In totality, the public invested Rs 103 billion in the IPO. That Rs 103 billion has now become Rs 33 billion. Where has the Rs 70 billion gone? This after all is a utility company which promised to invest the public’s money in power plants. Did those investments actually take place? Or did the government short-change the utility and indulge in post-contractual opportunism? Or are their other factors which explain Reliance Power’s post-IPO performance?

Reliance Power is an extreme version of the sort of issues which make investing in the Indian market so challenging. The investment opportunities in India are so obvious that almost every newspaper reader is aware of them. And yet, the overwhelming majority of Indian companies struggle to turn these investment opportunities into returns for their shareholders - over the past 20 years, over 80 per cent of listed Indian companies have failed to give share price returns better than the rate of inflation (which has been around 7 per cent over the period in question). However, whilst the vast majority of companies have failed to generate even double digit shareholder returns, the remaining minority has given healthy returns better than or equal to GDP growth (which has been around 14 per cent, in nominal terms over the past two decades).

These challenges mean that only a very small minority of investors in the Indian stock market are able to deliver market beating returns over long periods of time. Such investors excel in investing in that minority of companies which are able to profit from the Indian economy’s robust performance over the last 20 years.

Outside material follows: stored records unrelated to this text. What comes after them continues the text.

(** C3 (as amended): when no strategy of the chain yields a positive
    count on the answer of the query -- an unrecognized shape, an explicit
    failure that carries no number, a query that throws, a missing
    address -- [getTotalPolls] returns the number 0 and throws nothing.
    The code has no separate failure value: 0 is also the answer for an
    empty ledger. *)
Theorem getTotalPolls_unrecognized queryAddress query :
  unrecognized queryAddress query ->
  getTotalPolls queryAddress query = Num 0.
Proof.
  intros H. rewrite getTotalPolls_decode.
  destruct queryAddress as [address|]; [|reflexivity].
  destruct (String.eqb address EmptyString); [reflexivity|].
  destruct (query address) as [result|] eqn:Hq; [|reflexivity].
  destruct (pick_output result) as [output|] eqn:Ho; [|reflexivity].
  apply decode_two_phase_unrecognized. eauto.
Qed.

Lemma getTotalPolls_unrecognized_witness :
  unrecognized (Some alice) (respond err_plain)
  /\ getTotalPolls (Some alice) (respond err_plain) = Num 0.
Proof.
  assert (H : unrecognized (Some alice) (respond err_plain)).
  { intros address result output _ [= <-] [= <-]. reflexivity. }
  split; [exact H|]. apply (getTotalPolls_unrecognized _ _ H).
Defined.

(** C3 as stated fails: the answer on a failure is a number. An
    unrecognized shape gives the number 0, the very answer of an empty
    ledger, and the codec of a failed call, whose numeric conversion is
    the index 1 of its [Err] variant, is decoded as the count 1. *)
Lemma decode_failure_is_a_number :
  yields_positive Undef = false
  /\ getTotalPolls (Some alice) (respond Undef) = Num 0
  /\ getTotalPolls (Some alice) (respond empty_ledger) = Num 0
  /\ explicit_failure err_codec = true
  /\ getTotalPolls (Some alice) (respond err_codec) = Num 1.
Proof. repeat split; vm_compute; reflexivity. Qed.

(** The answer is always a count: never [NaN], never negative. *)
Lemma getTotalPolls_count queryAddress query :
  exists z, 0 <= z /\ getTotalPolls queryAddress query = Num z.
Proof.
  assert (Hc : forall n, exists z, 0 <= z /\ clamp n = Num z).
  { intros [|z]; unfold clamp; simpl; [exists 0; split; [lia|done]|].
    destruct (0 <? z) eqn:E; [exists z|exists 0]; split; try done; lia. }
  rewrite getTotalPolls_decode.
  destruct queryAddress as [address|]; [|exists 0; split; [lia|done]].
  destruct (String.eqb address EmptyString); [exists 0; split; [lia|done]|].
  destruct (query address) as [result|]; [|exists 0; split; [lia|done]].
  destruct (pick_output result) as [output|]; [|exists 0; split; [lia|done]].
  unfold decode_two_phase. destruct (_ && _); apply Hc.
Qed.

End Decoding.

(** ** The cache and the merge *)

Section Cache.
Import Database Invariant ContractMetadata CreatePoll Merge Fixtures Receipts.

Lemma num_truthy_nonzero n :
  num_truthy n = true -> exists k, n = Num k /\ k <> 0.
Proof.
  destruct n as [|k]; simpl; [discriminate|].
  intros H. exists k. split; [done|]. apply negb_true_iff, Z.eqb_neq in H. done.
Qed.

(** A successful [savePollMetadata] wrote its normalized record under the
    non-zero [pollId]. *)
Lemma savePollMetadata_inv now metadata db db' :
  savePollMetadata now metadata db = Val db' ->
  exists k, pollId metadata = Num k /\ k <> 0
            /\ db' = with_polls db (<[k := dataToSave now metadata]> (polls db)).
Proof.
  unfold savePollMetadata.
  destruct (num_truthy (pollId metadata)) eqn:Hp; simpl; [|discriminate].
  destruct (opens db), (has_polls db), (writes db); simpl; try discriminate.
  apply num_truthy_nonzero in Hp as (k & Hk & Hk0). rewrite Hk.
  intros [= <-]. eauto.
Qed.

Lemma savePollMetadata_zero now metadata db :
  pollId metadata = Num 0 -> savePollMetadata now metadata db = Throw.
Proof. unfold savePollMetadata. intros ->. reflexivity. Qed.

Lemma savePollMetadata_keyed now metadata db db' :
  keyed db -> savePollMetadata now metadata db = Val db' -> keyed db'.
Proof.
  intros Hk (k & Hid & Hk0 & ->)%savePollMetadata_inv j row. simpl.
  destruct (decide (k = j)) as [<-|Hne].
  - rewrite lookup_insert_eq. intros [= <-]. simpl. done.
  - rewrite lookup_insert_ne by done. apply Hk.
Qed.

Lemma savePollMetadata_normalized now metadata db db' :
  normalized db -> savePollMetadata now metadata db = Val db' -> normalized db'.
Proof.
  intros Hn (k & Hid & Hk0 & ->)%savePollMetadata_inv j row. simpl.
  destruct (decide (k = j)) as [<-|Hne].
  - rewrite lookup_insert_eq. intros [= <-]. simpl.
    unfold or0. destruct (duration metadata) as [|z]; simpl; [done|].
    destruct (negb (z =? 0)); done.
  - rewrite lookup_insert_ne by done. apply Hn.
Qed.

Lemma savePollMetadata_healthy now metadata db :
  healthy db -> num_truthy (pollId metadata) = true ->
  exists k, pollId metadata = Num k
    /\ savePollMetadata now metadata db
       = Val (with_polls db (<[k := dataToSave now metadata]> (polls db))).
Proof.
  intros (Ho & Hp & Hr & Hw) Ht. unfold savePollMetadata.
  rewrite Ht, Ho, Hp, Hw. simpl.
  apply num_truthy_nonzero in Ht as (k & -> & _). eauto.
Qed.

Lemma updatePollMetadata_inv now id updates db db' :
  updatePollMetadata now id updates db = Val db' ->
  exists k existing,
    id = Num k /\ polls db !! k = Some existing
    /\ savePollMetadata now (spread existing updates id) db = Val db'.
Proof.
  unfold updatePollMetadata, getPollMetadata.
  destruct (opens db), (has_polls db), (reads db); simpl; try discriminate.
  destruct id as [|k]; simpl; [discriminate|].
  destruct (polls db !! k) as [existing|] eqn:He; [|discriminate].
  intros H. eauto.
Qed.


Lemma updatePollMetadata_keyed now id updates db db' :
  keyed db -> updatePollMetadata now id updates db = Val db' -> keyed db'.
Proof.
  intros Hk (k & existing & -> & He & Hs)%updatePollMetadata_inv.
  eapply savePollMetadata_keyed; eauto.
Qed.

Lemma cache_step_nonpositive now later form resolved db :
  gt0 resolved = false -> cache_step now later form resolved db = db.
Proof. unfold cache_step. intros ->. reflexivity. Qed.

Lemma cache_step_keyed now later form resolved db :
  keyed db -> keyed (cache_step now later form resolved db).
Proof.
  intros Hk. unfold cache_step. destruct (gt0 resolved); [|done].
  destruct (savePollMetadata _ _ _) eqn:Hs; [|done].
  eapply savePollMetadata_keyed; eauto.
Qed.

Lemma syncPollMetadata_keyed now later c syncId queryAddress db :
  keyed db -> keyed (syncPollMetadata now later c syncId queryAddress db).2.
Proof.
  intros Hk. unfold syncPollMetadata.
  destruct (getPollMetadataFromContract _ _ _); [|done].
  destruct (getPollMetadata _ _); [|done].
  destruct (savePollMetadata _ _ _) eqn:Hs; [|done].
  simpl. eapply savePollMetadata_keyed; eauto.
Qed.

Lemma keyed_empty : keyed empty_db.
Proof. intros k row H. simpl in H. rewrite lookup_empty in H. discriminate. Qed.

Lemma normalized_empty : normalized empty_db.
Proof. intros k row H. simpl in H. rewrite lookup_empty in H. discriminate. Qed.

Lemma keyed_db1 : keyed db1.
Proof.
  intros k row H. simpl in H. apply lookup_singleton_Some in H as [<- <-].
  split; [reflexivity|lia].
Qed.

Lemma normalized_db1 : normalized db1.
Proof.
  intros k row H. simpl in H. apply lookup_singleton_Some in H as [<- <-].
  discriminate.
Qed.

Lemma healthy_db1 : healthy db1.
Proof. repeat split. Qed.

Lemma updatePollMetadata_row now id updates db db' :
  updatePollMetadata now id updates db = Val db' ->
  exists k existing row,
    id = Num k /\ polls db !! k = Some existing
    /\ polls db' !! k = Some row
    /\ pollId row = id
    /\ updated now existing updates row
    /\ forall j, j <> k -> polls db' !! j = polls db !! j.
Proof.
  intros (k & existing & -> & He & Hs)%updatePollMetadata_inv.
  apply savePollMetadata_inv in Hs as (k' & Hid & Hk0 & ->). simpl in Hid.
  injection Hid as <-.
  exists k, existing, (dataToSave now (spread existing updates (Num k))).
  split; [done|]. split; [done|]. simpl. rewrite lookup_insert_eq.
  split; [done|]. split; [done|]. split.
  - unfold updated.
    destruct updates as [uid ut ud uo um udu ue uc ubn ubh uth ucm utv uia ucr uls].
    simpl. repeat split;
      match goal with
      | |- context [patched _ (Some <$> ?u)] => destruct u
      | |- context [patched _ ?u] => destruct u
      end; reflexivity.
  - intros j Hj. by rewrite lookup_insert_ne.
Qed.

Lemma savePollMetadata_row now metadata db db' :
  savePollMetadata now metadata db = Val db' ->
  exists k, pollId metadata = Num k /\ k <> 0
            /\ polls db' !! k = Some (dataToSave now metadata)
            /\ forall j, j <> k -> polls db' !! j = polls db !! j.
Proof.
  intros (k & Hid & Hk0 & ->)%savePollMetadata_inv. exists k.
  split; [done|]. split; [done|]. simpl. rewrite lookup_insert_eq.
  split; [done|]. intros j Hj. by rewrite lookup_insert_ne.
Qed.

(** C9: a record whose [pollId] is 0 is never persisted.
    [savePollMetadata] rejects a record whose [pollId] is 0; the caching
    step that follows a creation leaves the database untouched unless the
    resolved identifier is strictly positive; a successful
    [updatePollMetadata] replaces the row under its [pollId] argument, and
    only that row: the new row carries that very [pollId], whatever the
    updates carry, and every other field comes from the updates when they
    carry it and from the old row otherwise, so nothing is written under
    the [pollId] of the updates. So every writer ([savePollMetadata],
    [updatePollMetadata], the caching step, [syncPollMetadata]) keeps the
    store keyed: each row under its own [pollId], none under 0; and a
    successful [savePollMetadata] writes exactly the row of its non-zero
    [pollId]. *)
Theorem persistence_invariant now later metadata id updates form resolved
        c syncId queryAddress db :
  keyed db ->
  (pollId metadata = Num 0 -> savePollMetadata now metadata db = Throw)
  /\ (gt0 resolved = false -> cache_step now later form resolved db = db)
  /\ (forall db', updatePollMetadata now id updates db = Val db' ->
        exists k existing row,
          id = Num k /\ polls db !! k = Some existing
          /\ polls db' !! k = Some row
          /\ pollId row = id
          /\ updated now existing updates row
          /\ forall j, j <> k -> polls db' !! j = polls db !! j)
  /\ (forall db', savePollMetadata now metadata db = Val db' -> keyed db')
  /\ (forall db', updatePollMetadata now id updates db = Val db' -> keyed db')
  /\ keyed (cache_step now later form resolved db)
  /\ keyed (syncPollMetadata now later c syncId queryAddress db).2
  /\ (forall db', savePollMetadata now metadata db = Val db' ->
        exists k, pollId metadata = Num k /\ k <> 0
                  /\ polls db' !! k = Some (dataToSave now metadata)
                  /\ forall j, j <> k -> polls db' !! j = polls db !! j).
Proof.
  intros Hk. split; [apply savePollMetadata_zero|].
  split; [apply cache_step_nonpositive|].
  split; [apply updatePollMetadata_row|].
  split; [intros db'; by apply savePollMetadata_keyed|].
  split; [intros db'; by apply updatePollMetadata_keyed|].
  split; [by apply cache_step_keyed|].
  split; [by apply syncPollMetadata_keyed|apply savePollMetadata_row].
Qed.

Ever since I returned from London to work in the Indian stock market, the success of this elite group of investors has fascinated me. How were they able to figure out Reliance Power when the rest of the country was agog with excitement about the company? How are they able to understand which company will deal with politicians and bureaucrats ably and still deliver healthy returns for their shareholders? How are they able to see through the accounting subterfuges that a significant minority of Indian companies resorts to?

My forthcoming book, “Gurus of Chaos: Modern India’s Money Masters” sheds more light on how seven highly successful long term investors have built their portfolios and, just as importantly, nurtured their multi-decadal careers in a turbulent market which, to the untrained eye, seems more characterised by risk than by reward. This book, which is slated for an October release, is the culmination of three years of interviews, analysis, reading and introspection and will be my attempt to give something back to the country which my family and I have called home for the past six years.

(Saurabh Mukherjea is CEO, Institutional Equities, at Ambit Capital. The views expressed here are his own and not Ambit Capital’s.)